Give back exactly the lines of the data below, starting with the line that has "assert (Hd' : Forall" and going on through the line that has "Hb | constructor]].".

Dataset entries
Segment Open
(** The plan of shape [n] has [n] completed steps once its Running step is
    completed, and the next decision makes it of shape [n + 1]. *)
Lemma plan_shape_complete n obs p :
  plan_shape n p ->
  completedTotal (complete_running obs p) = Z.of_nat n /\
  Forall (fun s => st_Status s <> StepRunning) (pl_Steps (complete_running obs p)) /\
  forall nodeID, plan_shape (S n) (run_first_pending (Append nodeID (complete_running obs p))).
Proof.
  intros (dn & rest & Hp & Hd & Hn). unfold complete_running. rewrite Hp.
  rewrite update_first_skip by by apply (status_ne StepCompleted).
  destruct n as [|k].
  - destruct Hn as (-> & a & -> & Ha). simpl. rewrite decide_False by (by rewrite Ha).
    split_and!.
    + unfold completedTotal. simpl. by rewrite filter_cons_False by by rewrite Ha.
    + constructor; [by rewrite Ha | constructor].
    + intros id. exists [], [set_step_status StepRunning a; pending_step id].
      simpl. rewrite decide_True by done. split_and!; [done|constructor|done|]. by eexists _, _.
  - destruct Hn as (Hk & a & b & -> & Ha & Hb). simpl. rewrite decide_True by done.
    set (a' := mkPlanStep _ _ _ _).
    assert (Hd' : Forall (fun s => st_Status s = StepCompleted) (dn ++ [a'])).
    { apply Forall_app. by repeat constructor. }
    replace (dn ++ [a'; b]) with ((dn ++ [a']) ++ [b]) by (by rewrite <- app_assoc).
    split_and!.
    + unfold completedTotal. simpl. rewrite completed_count, length_app; [simpl; lia|done|].
      constructor; [by rewrite Hb | constructor].
    + simpl. apply Forall_app. split; [by apply (status_ne StepCompleted) | constructor; [by rewrite Hb | constructor]].
    + intros id. exists (dn ++ [a']), [set_step_status StepRunning b; pending_step id]. split_and!.
      * unfold run_first_pending, Append. simpl. rewrite <- app_assoc, update_first_skip by by apply (status_ne StepCompleted).
        simpl. by rewrite decide_True.
      * done.
      * rewrite length_app. simpl. lia.
      * by eexists _, _.
Qed.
Segment Closed
ANSWER BELOW:
    assert (Hd' : Forall (fun s => st_Status s = StepCompleted) (dn ++ [a'])).
    { apply Forall_app. by repeat constructor. }
    replace (dn ++ [a'; b]) with ((dn ++ [a']) ++ [b]) by (by rewrite <- app_assoc).
    split_and!.
    + unfold completedTotal. simpl. rewrite completed_count, length_app; [simpl; lia|done|].
      constructor; [by rewrite Hb | constructor].
    + simpl. apply Forall_app. split; [by apply (status_ne StepCompleted) | constructor; [by rewrite Hb | constructor]].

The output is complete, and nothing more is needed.